Is Carmack right about PC performance? And does Windows 8 address his concerns?


Here John Carmack claims that PCs are still slower that current gen console hardware because of the overhead.



"A lot of it's driver overhead issues, where there's so much that we do in the game, all of this dynamic texture updating where on the console we say 'alright, we've got a new page of data', we put that page in and update the page table that points to that.


"On the console that may just be a matter of writing it to memory, it's like 'here's the texture, let's calculate exactly where this part of the page table is' and then we just poke it right in there," he explained.




Is the situation really that dire? And are there any features or changes in Windows 8 planed that will improve the current state of the PC Gaming ?



Answer



Console: static hardware that never varies across every single iteration.
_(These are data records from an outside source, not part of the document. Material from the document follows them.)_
(** * useRetryFn: the retry control loop

    A shallow embedding of [useRetryFn] (src/index.js, TypeScript part)
    and the properties of its attempt loop: attempt counting, the race
    against the per-attempt timer, the skip capability, the [onError]
    hook, the delay between attempts and the terminal error.

    The caller-supplied closures ([fn], [options.onError],
    [options.delay]) are modelled by what the loop can observe of them:
    for each invocation, the calls they make to the [skipRetry]
    capability, and how they complete.  The run of the loop is recorded
    as a log of events, each with the values of the four mutable
    variables after it.

    What is left out.  A call to the capability that comes after the
    race of its attempt is decided, or after the hook has returned,
    cannot change the course of the loop: [skipRetry] has been tested,
    and the next iteration declares its own [customError] and
    [skipRetry].  The same holds for a timer that lost its race and
    fires later.  Such late events are not part of the model.  The
    behaviour of the operation is a function of the [attempts] it
    receives, not of the time that has passed.  [maxAttempts] is
    modelled by the integer the loop test compares [attempts] with (a
    fraction counts as the integer below it, [NaN] as 0; [Infinity],
    with which the loop need not end, is left out), and [timeout] is
    not negative. *)

From Stdlib Require Import String DecimalString ZArith NArith List Bool Lia.
From Equations Require Import Equations.
Import ListNotations.

Local Open Scope Z_scope.

Set Implicit Arguments.
(** * Remix Contacts: the mutation / revalidation protocol

    A shallow embedding of the route modules of the Remix contacts
    tutorial application:

    - [app/root.tsx]                              (module [Root])
    - [app/routes/contacts.$contactId.tsx]        (module [ContactRoute])
    - [app/routes/contacts.$contactId_.edit.tsx]  (module [EditRoute])
    - [app/routes/contacts.$contactId.destroy.tsx] (module [DestroyRoute])

    The route modules import their store from [app/data], which is
    outside the modules embedded here; modules [Data] and [Store] model
    it from the written specification.  Asynchronous functions are embedded as functions in
    a state-and-exception monad over the store: a promise that fulfills
    is [Fulfilled], one that rejects (a [throw]) is [Rejected]. *)

From Stdlib Require Import Ascii String.
From stdpp Require Import base option list strings gmap pretty.

Local Open Scope string_scope.

(** ** JavaScript strings *)

Module Js.

(** [String.prototype.toLowerCase], on the ASCII range. *)
Definition toLowerCase_char (c : ascii) : ascii :=
  let n := nat_of_ascii c in
  if (65 <=? n)%nat && (n <=? 90)%nat then ascii_of_nat (n + 32) else c.

Fixpoint toLowerCase (s : string) : string :=
  match s with
  | EmptyString => EmptyString
  | String c t => String (toLowerCase_char c) (toLowerCase t)
  end.
(** * pymaker: the auction-manager client and the exchange order wire format

    A shallow embedding of [contracts/auctions/AuctionManager.py] (the
    classes [AuctionManager], [Auction] and [Auctionlet]) and of the JSON
    wire format of [pymaker.zrx.Order] exercised by [tests/pymaker/test_zrx.py].

    Python code runs against an Ethereum node.  The node, the web3 library
    and the Python runtime are an interface ([Env]); every interaction with
    them is a step of a state-and-exception monad and is recorded in a
    trace, so that "no transaction was submitted" or "the callback ran once
    per log entry" are statements about that trace. *)

From Stdlib Require Import ZArith String DecimalString DecimalZ DecimalPos Lia.
From stdpp Require Import base gmap strings list.

Local Open Scope Z_scope.

(** ** Python values and exceptions *)

Module Py.

(** The outcome of evaluating a Python expression: a value, or a raised
    exception.  Every handler of the embedded code is a bare [except:],
    so the exception carries no payload. *)
Inductive result (A : Type) : Type :=
| Ok (a : A)
| Raised.
Arguments Ok {A} a.
Arguments Raised {A}.

Definition and_then {A B : Type} (r : result A) (k : A -> result B) : result B :=
  match r with
  | Ok a => k a
  | Raised => Raised
  end.

(** [d[k]] on a dictionary: [KeyError] when the key is missing. *)
Definition getitem {V : Type} (d : gmap string V) (k : string) : result V :=
  match d !! k with
  | Some v => Ok v
  | None => Raised
  end.

(** [str(n)] and [int(s)] on integers, in base ten. *)
Definition str (n : Z) : string := NilZero.string_of_int (Z.to_int n).

Definition int (s : string) : result Z :=
  match NilZero.int_of_string s with
  | Some d => Ok (Z.of_int d)
  | None => Raised
  end.

End Py.
Export Py.

Notation "'let?' x ':=' r 'in' k" := (and_then r (fun x => k))
  (at level 10, x pattern, r at level 200, k at level 200).

(** ** Value classes used by the auction client *)

(** Modelled from the spec: [contracts.Address] is not part of the sources;
    it wraps the textual form of an account address, read back through the
    attribute [address] (AuctionManager.py:28). *)
Record Address : Type := mkAddress { address : string }.

(** Modelled from the spec: [contracts.Wad] is not part of the sources; an
    18-decimal fixed-point amount held as an arbitrary-precision integer in
    the attribute [value] (AuctionManager.py:169). *)
Record Wad : Type := mkWad { value : Z }.

(** Modelled from the spec: [contracts.ERC20Token] is not part of the
    sources; a token reference is determined by the address it is bound to. *)
Record ERC20Token : Type := mkERC20Token { token_address : Address }.

(** [datetime.datetime]: a point in time, kept as its Unix timestamp. *)
Record datetime : Type := mkDatetime { timestamp : Z }.

Abbreviation TxHash := string (only parsing).

(** A decoded event log: the hash of the transaction that emitted it and
    the dictionary of its arguments. *)
Record Log : Type := mkLog {
  transactionHash : TxHash;
  args : gmap string Z
}.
Home PC: hardware that changes from day to day, with a million different chip designs.


Console: closed system that lives in its own, secure environment from birth to death. Home PC: wild west, barroom brawls and your OS is the sheriff keeping everyone from getting shot.


Carmack: writing a system that depends on slinging around large texture blocks and is apparently sad that he doesn't get to personally write a hardware interface to every single graphics chip and OS variant from the last 5 years. Not to mention that he also apparently wants to give customer support to millions of people, hundreds of thousands of whom will have some kind of compatibility issue that Id must solve for them.


What's there to improve, given that on home PCs you have to support tens of different chipsets that have to work flawlessly against millions of programs written across the past decade or more? Personally I think that it's a miracle that the house of cards keeps standing!


Not much of an answer I know, but PC gaming is actually quite good and easy to develop for outside of certain esoteric optimization issues. A better question might be why are consoles so extremely limited?